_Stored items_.
++++++++++

Definition failed (cause : string) : Proposal :=
  {| Title := EmptyString; OwningSIG := EmptyString;
     ParticipatingSIGs := None; Reviewers := None; Authors := None;
     Editor := EmptyString; CreationDate := EmptyString;
     LastUpdated := EmptyString; Status := EmptyString;
     SeeAlso := None; Replaces := None; SupersededBy := None;
     Contents := EmptyString; Error := Some (errors.New cause) |}.

(** A stand-in parser: the first line is the title, the second the owning
    SIG, and the rest the body. *)
Definition Parse (file : string) : Proposal :=
  match lines file with
  | title :: sig :: body =>
      if String.eqb title EmptyString then failed "title is required"
      else proposal title sig (String.concat nl body)
  | _ => failed "no metadata block"
  end.

Definition doc (title sig body : string) : string :=
  title +:+ nl +:+ sig +:+ nl +:+ body.

(** A tree with ignored names, a subdirectory and three documents. *)
Definition tree : Node :=
  Dir "keps"
    [ File "README.md";
      Dir "sig-b" [ File "beta.md"; File "notes.txt"; File "roadmd" ];
      File "alpha.md";
      File "kep-faq.md" ].

Definition files (path : string) : error + string :=
  if String.eqb path "keps/sig-b/beta.md" then inr (doc "Beta" "sig-b" "two")
  else if String.eqb path "keps/sig-b/roadmd" then inr (doc "Beta" "sig-b" "again")
  else if String.eqb path "keps/alpha.md" then inr (doc "Alpha" "sig-a" "one")
  else if String.eqb path "keps/broken.md" then inr "no title here"
  else inl (errors.New ("open " +:+ path +:+ ": no such file or directory")).

Definition sys : OS :=
  {| StatNotExist := fun _ => false;
     Tree := fun _ => tree;
     Open := files;
     Create := fun _ => None |}.

(** The same system with a document that does not parse between two that
    do. *)
Definition sysBroken : OS :=
  {| StatNotExist := fun _ => false;
     Tree := fun _ =>
       Dir "keps" [ File "alpha.md"; File "broken.md"; Dir "sig-b" [ File "beta.md" ] ];
     Open := files;
     Create := fun _ => None |}.

(** A tree in which nothing is a document. *)
Definition sysEmpty : OS :=
  {| StatNotExist := fun _ => false;
     Tree := fun _ =>
       Dir "keps" [ File "README.md"; Dir "sig-b" [ File "notes.txt" ];
                    File "kep-faq.md"; File "OWNERS" ];
     Open := files;
     Create := fun _ => None |}.

(** A record whose title and body hold double quotes. *)
Definition quoted : Proposal :=
  proposal ("say " +:+ dq +:+ "hi" +:+ dq) "sig-x"
           ("She said " +:+ dq +:+ "hi" +:+ dq +:+ nl +:+ "and left.").

(** A record whose title holds a backslash followed by the letter n. *)
Definition backslashed : Proposal :=
  proposal ("a" +:+ bsl +:+ "nb") "sig-x" "body".

(** A record whose strings need no escaping. *)
Definition simple : Proposal := proposal "Foo" "sig-x" "Hello".

(** Two records with the same owning SIG and title that differ in every
    other field. *)
Definition beta : Proposal := proposal "Beta" "sig-b" "two".
Definition betaRevised : Proposal :=
  {| Title := "Beta"; OwningSIG := "sig-b";
     ParticipatingSIGs := Some ["sig-a"]; Reviewers := None;
     Authors := Some ["carol"];
     Editor := "dave"; CreationDate := "2021-03-03";
     LastUpdated := "2021-04-04"; Status := "implemented";
     SeeAlso := Some []; Replaces := None; SupersededBy := None;
     Contents := "again"; Error := None |}.

(** The files found in [tree] and the proposals parsed from them. *)
Definition found : list string :=
  [ "keps/sig-b/beta.md"; "keps/sig-b/roadmd"; "keps/alpha.md" ].
Definition parsed : list Proposal :=
  [ proposal "Beta" "sig-b" "two"; proposal "Beta" "sig-b" "again";
    proposal "Alpha" "sig-a" "one" ].

End sample.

++++++++++

_Task instructions_.
The task calls for each record to be returned verbatim.

_Output for this task_.
Definition failed (cause : string) : Proposal :=
  {| Title := EmptyString; OwningSIG := EmptyString;
     ParticipatingSIGs := None; Reviewers := None; Authors := None;
     Editor := EmptyString; CreationDate := EmptyString;
     LastUpdated := EmptyString; Status := EmptyString;
     SeeAlso := None; Replaces := None; SupersededBy := None;
     Contents := EmptyString; Error := Some (errors.New cause) |}.

(** A stand-in parser: the first line is the title, the second the owning
    SIG, and the rest the body. *)
Definition Parse (file : string) : Proposal :=
  match lines file with
  | title :: sig :: body =>
      if String.eqb title EmptyString then failed "title is required"
      else proposal title sig (String.concat nl body)
  | _ => failed "no metadata block"
  end.

Definition doc (title sig body : string) : string :=
  title +:+ nl +:+ sig +:+ nl +:+ body.

(** A tree with ignored names, a subdirectory and three documents. *)
Definition tree : Node :=
  Dir "keps"
    [ File "README.md";
      Dir "sig-b" [ File "beta.md"; File "notes.txt"; File "roadmd" ];
      File "alpha.md";
      File "kep-faq.md" ].

Definition files (path : string) : error + string :=
  if String.eqb path "keps/sig-b/beta.md" then inr (doc "Beta" "sig-b" "two")
  else if String.eqb path "keps/sig-b/roadmd" then inr (doc "Beta" "sig-b" "again")
  else if String.eqb path "keps/alpha.md" then inr (doc "Alpha" "sig-a" "one")
  else if String.eqb path "keps/broken.md" then inr "no title here"
  else inl (errors.New ("open " +:+ path +:+ ": no such file or directory")).

Definition sys : OS :=
  {| StatNotExist := fun _ => false;
     Tree := fun _ => tree;
     Open := files;
     Create := fun _ => None |}.

(** The same system with a document that does not parse between two that
    do. *)
Definition sysBroken : OS :=
  {| StatNotExist := fun _ => false;
     Tree := fun _ =>
       Dir "keps" [ File "alpha.md"; File "broken.md"; Dir "sig-b" [ File "beta.md" ] ];
     Open := files;
     Create := fun _ => None |}.

(** A tree in which nothing is a document. *)
Definition sysEmpty : OS :=
  {| StatNotExist := fun _ => false;
     Tree := fun _ =>
       Dir "keps" [ File "README.md"; Dir "sig-b" [ File "notes.txt" ];
                    File "kep-faq.md"; File "OWNERS" ];
     Open := files;
     Create := fun _ => None |}.

(** A record whose title and body hold double quotes. *)
Definition quoted : Proposal :=
  proposal ("say " +:+ dq +:+ "hi" +:+ dq) "sig-x"
           ("She said " +:+ dq +:+ "hi" +:+ dq +:+ nl +:+ "and left.").

(** A record whose title holds a backslash followed by the letter n. *)
Definition backslashed : Proposal :=
  proposal ("a" +:+ bsl +:+ "nb") "sig-x" "body".

(** A record whose strings need no escaping. *)
Definition simple : Proposal := proposal "Foo" "sig-x" "Hello".

(** Two records with the same owning SIG and title that differ in every
    other field. *)
Definition beta : Proposal := proposal "Beta" "sig-b" "two".
Definition betaRevised : Proposal :=
  {| Title := "Beta"; OwningSIG := "sig-b";
     ParticipatingSIGs := Some ["sig-a"]; Reviewers := None;
     Authors := Some ["carol"];
     Editor := "dave"; CreationDate := "2021-03-03";
     LastUpdated := "2021-04-04"; Status := "implemented";
     SeeAlso := Some []; Replaces := None; SupersededBy := None;
     Contents := "again"; Error := None |}.

(** The files found in [tree] and the proposals parsed from them. *)
Definition found : list string :=
  [ "keps/sig-b/beta.md"; "keps/sig-b/roadmd"; "keps/alpha.md" ].
Definition parsed : list Proposal :=
  [ proposal "Beta" "sig-b" "two"; proposal "Beta" "sig-b" "again";
    proposal "Alpha" "sig-a" "one" ].

End sample.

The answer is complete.